┌─ Records supplied

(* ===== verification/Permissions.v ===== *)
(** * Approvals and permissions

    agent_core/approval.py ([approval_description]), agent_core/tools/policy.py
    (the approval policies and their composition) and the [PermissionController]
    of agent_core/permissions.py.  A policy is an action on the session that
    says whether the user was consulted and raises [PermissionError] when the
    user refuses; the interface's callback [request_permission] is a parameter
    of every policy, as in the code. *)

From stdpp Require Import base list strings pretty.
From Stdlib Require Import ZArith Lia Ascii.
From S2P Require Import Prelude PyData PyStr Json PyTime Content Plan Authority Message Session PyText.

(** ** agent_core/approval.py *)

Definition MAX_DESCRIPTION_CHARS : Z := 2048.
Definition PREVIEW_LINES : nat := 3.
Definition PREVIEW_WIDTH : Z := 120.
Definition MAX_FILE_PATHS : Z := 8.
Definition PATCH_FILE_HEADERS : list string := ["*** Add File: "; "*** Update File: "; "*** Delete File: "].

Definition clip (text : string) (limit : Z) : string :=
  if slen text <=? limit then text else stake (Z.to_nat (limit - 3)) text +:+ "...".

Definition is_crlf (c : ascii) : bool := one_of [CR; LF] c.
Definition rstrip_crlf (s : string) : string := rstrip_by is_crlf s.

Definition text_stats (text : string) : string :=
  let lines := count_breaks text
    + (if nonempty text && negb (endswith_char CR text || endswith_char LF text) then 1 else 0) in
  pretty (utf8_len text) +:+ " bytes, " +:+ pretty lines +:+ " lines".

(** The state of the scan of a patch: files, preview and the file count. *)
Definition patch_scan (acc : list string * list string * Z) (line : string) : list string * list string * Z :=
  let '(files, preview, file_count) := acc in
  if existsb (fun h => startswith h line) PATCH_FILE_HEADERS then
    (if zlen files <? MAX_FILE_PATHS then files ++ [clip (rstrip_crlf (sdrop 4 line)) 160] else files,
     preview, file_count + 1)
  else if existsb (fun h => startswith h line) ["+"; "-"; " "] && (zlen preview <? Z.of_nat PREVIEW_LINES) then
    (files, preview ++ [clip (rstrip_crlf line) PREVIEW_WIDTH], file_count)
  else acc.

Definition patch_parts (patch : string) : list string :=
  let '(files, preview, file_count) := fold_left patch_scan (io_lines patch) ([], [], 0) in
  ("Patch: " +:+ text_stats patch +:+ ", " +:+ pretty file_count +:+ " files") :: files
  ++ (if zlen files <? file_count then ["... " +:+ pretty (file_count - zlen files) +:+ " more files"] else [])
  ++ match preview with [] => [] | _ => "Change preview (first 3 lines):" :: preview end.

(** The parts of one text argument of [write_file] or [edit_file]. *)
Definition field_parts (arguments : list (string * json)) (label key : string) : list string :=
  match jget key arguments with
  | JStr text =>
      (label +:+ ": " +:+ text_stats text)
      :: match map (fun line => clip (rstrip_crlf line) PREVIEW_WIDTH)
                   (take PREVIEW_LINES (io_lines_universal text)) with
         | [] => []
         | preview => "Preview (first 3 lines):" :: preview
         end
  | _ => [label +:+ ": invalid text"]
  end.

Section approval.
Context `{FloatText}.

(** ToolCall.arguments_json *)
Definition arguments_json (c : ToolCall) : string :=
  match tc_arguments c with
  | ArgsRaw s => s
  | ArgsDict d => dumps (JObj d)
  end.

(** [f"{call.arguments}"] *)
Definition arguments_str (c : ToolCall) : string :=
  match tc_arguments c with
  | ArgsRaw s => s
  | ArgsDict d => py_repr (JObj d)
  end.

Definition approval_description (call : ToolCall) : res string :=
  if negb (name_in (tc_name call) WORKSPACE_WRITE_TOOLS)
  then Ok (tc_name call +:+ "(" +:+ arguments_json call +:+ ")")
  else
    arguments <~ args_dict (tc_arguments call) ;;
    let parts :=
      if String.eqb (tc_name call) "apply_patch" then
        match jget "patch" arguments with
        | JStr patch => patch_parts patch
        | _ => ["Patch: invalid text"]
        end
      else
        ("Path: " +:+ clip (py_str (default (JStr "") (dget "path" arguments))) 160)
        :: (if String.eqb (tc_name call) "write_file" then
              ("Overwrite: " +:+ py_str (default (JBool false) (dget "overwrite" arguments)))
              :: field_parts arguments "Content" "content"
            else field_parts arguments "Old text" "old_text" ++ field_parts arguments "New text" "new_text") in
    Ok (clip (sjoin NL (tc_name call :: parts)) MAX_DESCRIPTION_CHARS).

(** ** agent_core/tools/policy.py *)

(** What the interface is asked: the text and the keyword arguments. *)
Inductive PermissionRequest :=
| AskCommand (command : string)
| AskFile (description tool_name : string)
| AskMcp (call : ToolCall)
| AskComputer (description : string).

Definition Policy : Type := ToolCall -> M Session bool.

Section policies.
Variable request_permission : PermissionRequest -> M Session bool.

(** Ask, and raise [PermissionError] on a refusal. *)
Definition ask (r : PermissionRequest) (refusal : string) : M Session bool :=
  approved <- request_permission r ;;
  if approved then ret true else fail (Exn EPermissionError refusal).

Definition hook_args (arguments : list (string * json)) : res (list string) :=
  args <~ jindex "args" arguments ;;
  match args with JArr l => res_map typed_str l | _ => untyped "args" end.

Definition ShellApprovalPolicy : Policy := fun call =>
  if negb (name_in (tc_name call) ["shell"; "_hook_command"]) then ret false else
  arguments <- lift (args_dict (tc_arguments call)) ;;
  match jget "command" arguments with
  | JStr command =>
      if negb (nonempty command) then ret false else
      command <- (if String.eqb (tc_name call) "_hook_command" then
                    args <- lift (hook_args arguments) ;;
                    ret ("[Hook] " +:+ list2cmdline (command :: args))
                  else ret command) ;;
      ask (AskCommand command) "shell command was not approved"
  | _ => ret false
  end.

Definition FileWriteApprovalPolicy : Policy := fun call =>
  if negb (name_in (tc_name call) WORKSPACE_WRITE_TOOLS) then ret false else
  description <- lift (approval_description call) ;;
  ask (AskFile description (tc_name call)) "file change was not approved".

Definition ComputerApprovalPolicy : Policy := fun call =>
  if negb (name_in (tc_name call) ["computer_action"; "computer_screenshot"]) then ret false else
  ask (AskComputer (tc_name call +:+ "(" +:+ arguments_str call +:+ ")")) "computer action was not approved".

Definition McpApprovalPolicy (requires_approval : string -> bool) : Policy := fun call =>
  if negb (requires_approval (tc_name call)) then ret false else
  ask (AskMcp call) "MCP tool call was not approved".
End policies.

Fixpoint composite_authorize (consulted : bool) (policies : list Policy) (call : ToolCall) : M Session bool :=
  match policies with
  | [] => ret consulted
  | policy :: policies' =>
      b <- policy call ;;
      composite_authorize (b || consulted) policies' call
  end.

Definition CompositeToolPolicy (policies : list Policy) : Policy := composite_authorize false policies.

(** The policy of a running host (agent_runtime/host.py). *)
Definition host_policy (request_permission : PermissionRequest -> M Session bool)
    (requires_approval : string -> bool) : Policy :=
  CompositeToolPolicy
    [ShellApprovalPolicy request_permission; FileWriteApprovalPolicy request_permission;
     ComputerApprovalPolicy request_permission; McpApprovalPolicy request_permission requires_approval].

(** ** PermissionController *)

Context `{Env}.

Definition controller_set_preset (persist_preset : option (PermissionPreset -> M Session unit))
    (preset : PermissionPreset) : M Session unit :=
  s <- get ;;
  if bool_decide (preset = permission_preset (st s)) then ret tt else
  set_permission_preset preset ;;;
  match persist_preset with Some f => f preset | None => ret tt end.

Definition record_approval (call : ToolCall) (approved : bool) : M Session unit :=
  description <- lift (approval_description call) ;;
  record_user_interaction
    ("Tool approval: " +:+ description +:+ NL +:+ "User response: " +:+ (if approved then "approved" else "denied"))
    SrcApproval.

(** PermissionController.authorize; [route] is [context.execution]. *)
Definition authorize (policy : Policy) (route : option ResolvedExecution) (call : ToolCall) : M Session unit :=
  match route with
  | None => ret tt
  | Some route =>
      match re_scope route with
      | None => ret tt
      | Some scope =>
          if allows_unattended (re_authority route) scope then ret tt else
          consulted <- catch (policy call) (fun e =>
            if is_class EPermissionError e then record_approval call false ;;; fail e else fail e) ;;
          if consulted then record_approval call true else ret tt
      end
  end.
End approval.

└─
┌─ Records supplied

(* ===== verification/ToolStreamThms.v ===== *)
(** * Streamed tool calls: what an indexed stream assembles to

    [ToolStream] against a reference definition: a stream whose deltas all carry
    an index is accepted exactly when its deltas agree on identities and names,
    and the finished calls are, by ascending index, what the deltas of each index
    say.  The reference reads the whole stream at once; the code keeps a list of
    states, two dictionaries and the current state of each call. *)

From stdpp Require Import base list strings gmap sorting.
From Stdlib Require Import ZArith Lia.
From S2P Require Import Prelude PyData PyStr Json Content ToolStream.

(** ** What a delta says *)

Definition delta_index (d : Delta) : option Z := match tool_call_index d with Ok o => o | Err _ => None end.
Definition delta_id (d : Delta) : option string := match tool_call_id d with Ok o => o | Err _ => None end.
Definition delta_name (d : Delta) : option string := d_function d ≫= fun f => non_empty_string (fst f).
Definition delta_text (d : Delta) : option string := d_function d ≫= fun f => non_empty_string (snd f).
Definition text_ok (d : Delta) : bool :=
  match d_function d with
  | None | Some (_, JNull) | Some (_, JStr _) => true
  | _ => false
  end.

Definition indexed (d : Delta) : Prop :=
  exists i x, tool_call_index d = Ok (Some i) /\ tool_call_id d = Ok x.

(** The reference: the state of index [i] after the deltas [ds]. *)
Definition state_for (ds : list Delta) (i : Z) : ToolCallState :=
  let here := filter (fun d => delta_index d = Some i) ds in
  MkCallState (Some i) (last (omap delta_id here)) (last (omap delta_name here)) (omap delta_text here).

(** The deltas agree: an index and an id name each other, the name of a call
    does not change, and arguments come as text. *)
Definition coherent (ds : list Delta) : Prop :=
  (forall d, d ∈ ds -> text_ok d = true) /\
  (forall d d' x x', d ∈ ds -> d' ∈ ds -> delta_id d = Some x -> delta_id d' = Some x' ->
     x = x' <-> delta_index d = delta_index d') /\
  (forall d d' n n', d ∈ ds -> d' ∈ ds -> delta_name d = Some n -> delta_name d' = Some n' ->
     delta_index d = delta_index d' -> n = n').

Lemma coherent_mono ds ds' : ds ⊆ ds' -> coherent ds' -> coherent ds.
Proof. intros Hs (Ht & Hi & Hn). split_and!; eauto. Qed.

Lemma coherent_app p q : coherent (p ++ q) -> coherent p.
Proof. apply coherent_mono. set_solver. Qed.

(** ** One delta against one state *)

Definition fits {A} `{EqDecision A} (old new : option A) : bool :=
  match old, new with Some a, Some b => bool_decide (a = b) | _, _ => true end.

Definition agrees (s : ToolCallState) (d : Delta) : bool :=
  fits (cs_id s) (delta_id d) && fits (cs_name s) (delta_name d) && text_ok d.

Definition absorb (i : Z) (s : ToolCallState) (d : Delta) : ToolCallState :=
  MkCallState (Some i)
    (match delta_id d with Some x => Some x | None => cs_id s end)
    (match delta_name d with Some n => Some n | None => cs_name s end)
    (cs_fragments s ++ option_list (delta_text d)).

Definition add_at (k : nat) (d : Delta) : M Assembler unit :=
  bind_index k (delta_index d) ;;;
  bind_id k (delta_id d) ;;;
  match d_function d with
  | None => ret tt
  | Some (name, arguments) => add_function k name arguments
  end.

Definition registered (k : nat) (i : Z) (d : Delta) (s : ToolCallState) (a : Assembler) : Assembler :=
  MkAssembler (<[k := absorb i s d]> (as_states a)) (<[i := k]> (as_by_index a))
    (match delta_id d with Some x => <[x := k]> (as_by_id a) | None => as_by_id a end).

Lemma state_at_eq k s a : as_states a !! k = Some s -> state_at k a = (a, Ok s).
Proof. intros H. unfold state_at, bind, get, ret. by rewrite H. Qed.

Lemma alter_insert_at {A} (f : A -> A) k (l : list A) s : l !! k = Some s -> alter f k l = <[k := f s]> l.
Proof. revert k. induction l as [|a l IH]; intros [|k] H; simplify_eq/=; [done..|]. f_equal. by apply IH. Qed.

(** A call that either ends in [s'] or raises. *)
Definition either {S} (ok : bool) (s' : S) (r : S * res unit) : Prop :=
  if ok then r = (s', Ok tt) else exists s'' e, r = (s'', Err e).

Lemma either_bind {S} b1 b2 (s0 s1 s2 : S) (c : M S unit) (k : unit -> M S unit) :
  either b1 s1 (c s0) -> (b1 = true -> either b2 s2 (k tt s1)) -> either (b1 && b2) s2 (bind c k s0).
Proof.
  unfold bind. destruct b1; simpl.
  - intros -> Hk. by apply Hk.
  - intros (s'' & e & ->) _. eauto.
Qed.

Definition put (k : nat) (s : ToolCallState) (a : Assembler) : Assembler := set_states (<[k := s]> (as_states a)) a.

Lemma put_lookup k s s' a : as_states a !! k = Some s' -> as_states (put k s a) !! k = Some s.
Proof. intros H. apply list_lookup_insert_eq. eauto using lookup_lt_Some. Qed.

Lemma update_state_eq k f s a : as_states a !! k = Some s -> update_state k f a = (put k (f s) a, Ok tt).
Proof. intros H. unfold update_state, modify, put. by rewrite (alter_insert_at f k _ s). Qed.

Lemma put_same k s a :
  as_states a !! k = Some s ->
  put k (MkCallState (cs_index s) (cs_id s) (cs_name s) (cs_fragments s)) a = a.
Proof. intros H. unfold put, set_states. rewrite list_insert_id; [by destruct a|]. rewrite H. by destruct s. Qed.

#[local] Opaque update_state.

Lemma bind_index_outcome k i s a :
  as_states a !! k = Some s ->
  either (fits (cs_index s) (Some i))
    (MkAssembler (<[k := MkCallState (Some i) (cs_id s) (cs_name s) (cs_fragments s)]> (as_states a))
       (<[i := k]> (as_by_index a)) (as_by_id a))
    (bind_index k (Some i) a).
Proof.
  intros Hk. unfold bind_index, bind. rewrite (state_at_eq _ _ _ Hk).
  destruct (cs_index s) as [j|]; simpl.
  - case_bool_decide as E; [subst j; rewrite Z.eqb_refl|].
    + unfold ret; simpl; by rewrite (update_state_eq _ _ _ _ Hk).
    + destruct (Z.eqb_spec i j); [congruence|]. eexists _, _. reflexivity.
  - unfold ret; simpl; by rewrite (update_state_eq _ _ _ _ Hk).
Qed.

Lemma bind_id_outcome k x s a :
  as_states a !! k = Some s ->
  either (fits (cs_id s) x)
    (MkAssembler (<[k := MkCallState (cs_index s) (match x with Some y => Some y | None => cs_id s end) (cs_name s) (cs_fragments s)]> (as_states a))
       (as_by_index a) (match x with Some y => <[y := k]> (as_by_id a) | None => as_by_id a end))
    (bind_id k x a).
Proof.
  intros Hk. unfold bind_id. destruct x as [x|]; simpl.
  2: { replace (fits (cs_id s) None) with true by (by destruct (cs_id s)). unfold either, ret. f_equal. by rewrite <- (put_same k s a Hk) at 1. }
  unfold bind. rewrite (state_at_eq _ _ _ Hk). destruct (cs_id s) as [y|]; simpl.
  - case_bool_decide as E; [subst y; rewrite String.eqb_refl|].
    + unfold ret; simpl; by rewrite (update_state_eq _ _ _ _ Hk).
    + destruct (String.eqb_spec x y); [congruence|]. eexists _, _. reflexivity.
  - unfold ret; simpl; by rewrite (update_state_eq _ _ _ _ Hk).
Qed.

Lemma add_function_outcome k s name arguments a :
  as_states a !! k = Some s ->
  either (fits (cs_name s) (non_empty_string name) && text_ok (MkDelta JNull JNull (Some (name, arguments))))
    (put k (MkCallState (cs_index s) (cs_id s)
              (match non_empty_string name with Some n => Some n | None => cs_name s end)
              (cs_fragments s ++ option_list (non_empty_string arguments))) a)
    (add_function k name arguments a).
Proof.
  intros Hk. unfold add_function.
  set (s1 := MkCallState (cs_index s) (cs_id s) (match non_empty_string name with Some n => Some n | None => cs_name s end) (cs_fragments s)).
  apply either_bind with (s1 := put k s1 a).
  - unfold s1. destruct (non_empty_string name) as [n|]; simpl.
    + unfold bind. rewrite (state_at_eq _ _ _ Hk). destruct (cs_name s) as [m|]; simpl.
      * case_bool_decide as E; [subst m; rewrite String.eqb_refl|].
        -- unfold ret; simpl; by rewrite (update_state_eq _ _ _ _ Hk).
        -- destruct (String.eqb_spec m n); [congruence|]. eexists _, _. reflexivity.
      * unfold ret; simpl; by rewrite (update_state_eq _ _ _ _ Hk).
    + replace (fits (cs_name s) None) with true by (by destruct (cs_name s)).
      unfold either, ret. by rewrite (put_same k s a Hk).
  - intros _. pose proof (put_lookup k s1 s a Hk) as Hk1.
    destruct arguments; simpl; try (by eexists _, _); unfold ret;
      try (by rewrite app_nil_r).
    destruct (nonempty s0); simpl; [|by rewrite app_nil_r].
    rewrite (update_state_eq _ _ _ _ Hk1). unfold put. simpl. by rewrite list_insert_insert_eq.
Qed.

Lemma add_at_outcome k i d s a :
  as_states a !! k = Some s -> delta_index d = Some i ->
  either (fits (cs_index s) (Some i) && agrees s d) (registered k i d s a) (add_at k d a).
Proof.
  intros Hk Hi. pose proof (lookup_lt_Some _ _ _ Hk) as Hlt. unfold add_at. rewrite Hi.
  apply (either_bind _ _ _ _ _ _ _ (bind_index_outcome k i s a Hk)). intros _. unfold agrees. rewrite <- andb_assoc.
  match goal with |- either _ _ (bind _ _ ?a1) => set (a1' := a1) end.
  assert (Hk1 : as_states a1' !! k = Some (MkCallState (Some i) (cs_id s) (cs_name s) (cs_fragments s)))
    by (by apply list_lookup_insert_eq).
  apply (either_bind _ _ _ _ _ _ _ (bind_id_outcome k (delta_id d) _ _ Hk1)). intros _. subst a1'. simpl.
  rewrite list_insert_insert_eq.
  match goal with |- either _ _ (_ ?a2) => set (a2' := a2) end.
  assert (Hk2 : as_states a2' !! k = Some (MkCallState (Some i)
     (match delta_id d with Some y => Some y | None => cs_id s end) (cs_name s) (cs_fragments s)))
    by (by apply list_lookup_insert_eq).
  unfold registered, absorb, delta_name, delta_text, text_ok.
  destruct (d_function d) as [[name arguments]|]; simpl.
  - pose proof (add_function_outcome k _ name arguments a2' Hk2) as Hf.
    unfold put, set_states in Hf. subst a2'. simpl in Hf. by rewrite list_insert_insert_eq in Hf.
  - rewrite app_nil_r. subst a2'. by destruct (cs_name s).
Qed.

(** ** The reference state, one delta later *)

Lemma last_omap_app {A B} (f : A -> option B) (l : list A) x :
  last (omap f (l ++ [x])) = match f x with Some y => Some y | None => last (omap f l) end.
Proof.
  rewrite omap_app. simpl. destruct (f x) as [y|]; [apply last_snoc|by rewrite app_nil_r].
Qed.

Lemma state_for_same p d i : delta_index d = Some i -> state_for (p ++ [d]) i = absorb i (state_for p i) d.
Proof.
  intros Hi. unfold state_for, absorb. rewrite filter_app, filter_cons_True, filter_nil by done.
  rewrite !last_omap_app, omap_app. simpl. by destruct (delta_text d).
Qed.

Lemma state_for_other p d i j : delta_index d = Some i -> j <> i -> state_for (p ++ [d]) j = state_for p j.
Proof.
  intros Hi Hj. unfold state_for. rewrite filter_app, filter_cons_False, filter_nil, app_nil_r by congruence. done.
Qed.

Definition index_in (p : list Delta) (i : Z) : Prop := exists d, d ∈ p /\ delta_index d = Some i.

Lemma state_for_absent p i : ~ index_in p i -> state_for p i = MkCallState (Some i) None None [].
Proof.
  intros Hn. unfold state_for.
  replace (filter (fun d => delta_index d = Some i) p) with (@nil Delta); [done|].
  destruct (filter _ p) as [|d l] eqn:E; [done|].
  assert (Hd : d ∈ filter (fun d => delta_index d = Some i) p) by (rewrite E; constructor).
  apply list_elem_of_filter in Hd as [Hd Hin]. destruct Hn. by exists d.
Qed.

└─

What is being asked:
Copy out each line of the data that holds the string "existsb".

Response to the task:
  if existsb (fun h => startswith h line) PATCH_FILE_HEADERS then
  else if existsb (fun h => startswith h line) ["+"; "-"; " "] && (zlen preview <? Z.of_nat PREVIEW_LINES) then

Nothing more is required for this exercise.